— WHAT TO DO —
Please restate, word for word, the lines below that begin at the one with "simpl in Hor." and end at the one with "destruct (decide (0". Leave out all other lines.
═════ RECORDS SUPPLIED
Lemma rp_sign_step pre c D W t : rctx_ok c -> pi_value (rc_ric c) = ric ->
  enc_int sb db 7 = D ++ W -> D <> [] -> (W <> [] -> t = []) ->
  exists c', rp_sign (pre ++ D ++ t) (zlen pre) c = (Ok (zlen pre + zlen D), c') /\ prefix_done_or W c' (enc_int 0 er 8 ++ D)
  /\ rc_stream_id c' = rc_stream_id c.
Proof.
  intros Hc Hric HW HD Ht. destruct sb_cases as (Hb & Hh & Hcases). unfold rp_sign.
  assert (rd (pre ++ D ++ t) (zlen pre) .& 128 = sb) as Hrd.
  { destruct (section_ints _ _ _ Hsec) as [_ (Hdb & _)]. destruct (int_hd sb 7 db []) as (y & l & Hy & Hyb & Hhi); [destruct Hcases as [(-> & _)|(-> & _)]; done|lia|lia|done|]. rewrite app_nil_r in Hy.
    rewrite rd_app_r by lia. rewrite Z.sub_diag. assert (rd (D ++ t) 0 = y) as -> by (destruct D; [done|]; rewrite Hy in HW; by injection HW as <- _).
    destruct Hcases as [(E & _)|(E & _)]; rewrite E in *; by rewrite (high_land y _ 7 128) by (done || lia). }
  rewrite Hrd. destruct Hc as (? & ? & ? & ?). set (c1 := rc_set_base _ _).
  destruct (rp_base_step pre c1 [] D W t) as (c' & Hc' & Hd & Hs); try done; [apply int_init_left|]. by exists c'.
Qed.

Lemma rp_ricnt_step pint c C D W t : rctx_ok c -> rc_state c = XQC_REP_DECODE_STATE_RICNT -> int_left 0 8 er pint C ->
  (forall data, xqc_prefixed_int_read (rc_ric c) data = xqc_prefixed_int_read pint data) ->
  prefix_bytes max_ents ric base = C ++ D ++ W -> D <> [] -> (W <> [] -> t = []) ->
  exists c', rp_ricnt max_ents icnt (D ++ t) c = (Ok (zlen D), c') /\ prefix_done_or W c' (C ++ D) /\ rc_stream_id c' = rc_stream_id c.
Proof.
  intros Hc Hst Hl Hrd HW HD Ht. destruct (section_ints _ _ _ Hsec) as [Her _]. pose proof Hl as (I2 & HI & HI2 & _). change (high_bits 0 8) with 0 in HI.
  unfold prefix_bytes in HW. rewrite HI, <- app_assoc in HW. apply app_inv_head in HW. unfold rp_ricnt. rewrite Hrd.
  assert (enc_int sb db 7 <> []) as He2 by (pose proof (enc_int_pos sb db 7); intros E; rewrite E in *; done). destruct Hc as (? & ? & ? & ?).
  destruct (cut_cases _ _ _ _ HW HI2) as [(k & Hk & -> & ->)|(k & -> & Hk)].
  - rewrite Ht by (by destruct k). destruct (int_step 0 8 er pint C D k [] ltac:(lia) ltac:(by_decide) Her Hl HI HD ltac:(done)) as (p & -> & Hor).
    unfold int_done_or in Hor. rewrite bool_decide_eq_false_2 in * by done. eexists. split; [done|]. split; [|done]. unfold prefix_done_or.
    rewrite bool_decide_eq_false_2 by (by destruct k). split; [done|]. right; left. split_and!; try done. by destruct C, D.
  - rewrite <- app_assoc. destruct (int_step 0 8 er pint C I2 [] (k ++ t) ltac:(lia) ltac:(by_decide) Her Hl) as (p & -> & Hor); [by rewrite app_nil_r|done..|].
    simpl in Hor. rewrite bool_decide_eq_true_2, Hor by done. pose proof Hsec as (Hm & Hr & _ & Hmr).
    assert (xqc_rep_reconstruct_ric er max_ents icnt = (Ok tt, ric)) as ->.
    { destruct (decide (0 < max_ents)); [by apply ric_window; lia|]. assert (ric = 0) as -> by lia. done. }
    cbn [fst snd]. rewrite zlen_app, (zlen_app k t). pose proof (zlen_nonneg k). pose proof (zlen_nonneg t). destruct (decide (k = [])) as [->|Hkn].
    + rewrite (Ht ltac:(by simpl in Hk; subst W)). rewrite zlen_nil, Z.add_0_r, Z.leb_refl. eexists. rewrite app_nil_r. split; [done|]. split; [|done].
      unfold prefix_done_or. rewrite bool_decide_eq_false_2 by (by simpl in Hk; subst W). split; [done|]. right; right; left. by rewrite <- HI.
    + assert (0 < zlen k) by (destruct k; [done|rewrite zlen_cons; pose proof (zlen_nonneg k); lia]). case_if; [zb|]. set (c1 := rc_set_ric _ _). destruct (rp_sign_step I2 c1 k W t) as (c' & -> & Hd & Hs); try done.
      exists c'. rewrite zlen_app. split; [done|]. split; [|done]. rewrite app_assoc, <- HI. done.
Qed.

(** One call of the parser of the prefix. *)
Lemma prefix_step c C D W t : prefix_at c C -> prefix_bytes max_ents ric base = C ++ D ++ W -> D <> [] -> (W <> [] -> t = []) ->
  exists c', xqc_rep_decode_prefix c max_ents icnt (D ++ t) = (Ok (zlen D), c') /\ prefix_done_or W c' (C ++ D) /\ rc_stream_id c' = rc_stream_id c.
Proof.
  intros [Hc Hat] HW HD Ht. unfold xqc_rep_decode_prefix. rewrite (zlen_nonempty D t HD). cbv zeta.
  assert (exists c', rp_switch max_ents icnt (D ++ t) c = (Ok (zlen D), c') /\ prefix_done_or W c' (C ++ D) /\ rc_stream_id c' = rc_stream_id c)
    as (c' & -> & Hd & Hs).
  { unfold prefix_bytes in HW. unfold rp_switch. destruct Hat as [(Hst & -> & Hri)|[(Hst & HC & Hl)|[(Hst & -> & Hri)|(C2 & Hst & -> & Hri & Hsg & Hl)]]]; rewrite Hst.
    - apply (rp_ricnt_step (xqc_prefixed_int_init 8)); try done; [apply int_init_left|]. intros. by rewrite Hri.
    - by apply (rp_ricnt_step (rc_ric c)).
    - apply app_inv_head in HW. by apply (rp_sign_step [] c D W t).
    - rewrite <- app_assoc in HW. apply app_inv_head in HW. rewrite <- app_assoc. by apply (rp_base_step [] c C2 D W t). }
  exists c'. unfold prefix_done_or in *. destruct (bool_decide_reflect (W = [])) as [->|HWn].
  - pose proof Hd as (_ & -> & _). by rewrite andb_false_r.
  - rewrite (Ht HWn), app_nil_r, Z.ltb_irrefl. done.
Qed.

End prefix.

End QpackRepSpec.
══════════
═════ RECORDS SUPPLIED
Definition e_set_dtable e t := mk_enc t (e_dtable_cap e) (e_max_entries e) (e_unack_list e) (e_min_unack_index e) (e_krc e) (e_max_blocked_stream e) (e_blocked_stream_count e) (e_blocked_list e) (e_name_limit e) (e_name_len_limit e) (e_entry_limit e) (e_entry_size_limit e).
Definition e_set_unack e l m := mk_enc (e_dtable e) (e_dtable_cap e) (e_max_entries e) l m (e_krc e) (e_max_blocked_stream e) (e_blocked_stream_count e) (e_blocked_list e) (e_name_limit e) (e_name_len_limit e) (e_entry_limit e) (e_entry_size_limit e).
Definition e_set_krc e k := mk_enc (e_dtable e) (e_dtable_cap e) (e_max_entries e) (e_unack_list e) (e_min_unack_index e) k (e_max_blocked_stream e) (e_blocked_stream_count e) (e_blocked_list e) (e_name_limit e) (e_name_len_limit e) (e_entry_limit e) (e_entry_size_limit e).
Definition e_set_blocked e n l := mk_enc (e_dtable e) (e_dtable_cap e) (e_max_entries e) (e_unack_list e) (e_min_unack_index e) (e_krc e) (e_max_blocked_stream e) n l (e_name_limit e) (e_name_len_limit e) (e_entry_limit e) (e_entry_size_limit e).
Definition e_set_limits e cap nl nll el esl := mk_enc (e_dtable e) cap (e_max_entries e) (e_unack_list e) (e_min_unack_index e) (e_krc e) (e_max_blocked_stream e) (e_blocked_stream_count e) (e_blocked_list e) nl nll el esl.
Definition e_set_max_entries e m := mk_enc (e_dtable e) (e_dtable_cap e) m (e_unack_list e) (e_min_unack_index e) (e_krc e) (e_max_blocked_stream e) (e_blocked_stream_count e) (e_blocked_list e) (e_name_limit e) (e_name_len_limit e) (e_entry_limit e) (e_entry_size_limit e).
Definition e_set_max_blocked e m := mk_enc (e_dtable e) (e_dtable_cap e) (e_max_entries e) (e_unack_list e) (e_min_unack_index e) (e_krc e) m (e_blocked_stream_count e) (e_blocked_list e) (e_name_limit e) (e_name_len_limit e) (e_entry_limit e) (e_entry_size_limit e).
══════════
— TASK RESULT —
    simpl in Hor. rewrite bool_decide_eq_true_2, Hor by done. pose proof Hsec as (Hm & Hr & _ & Hmr).
    assert (xqc_rep_reconstruct_ric er max_ents icnt = (Ok tt, ric)) as ->.
    { destruct (decide (0 < max_ents)); [by apply ric_window; lia|]. assert (ric = 0) as -> by lia. done. }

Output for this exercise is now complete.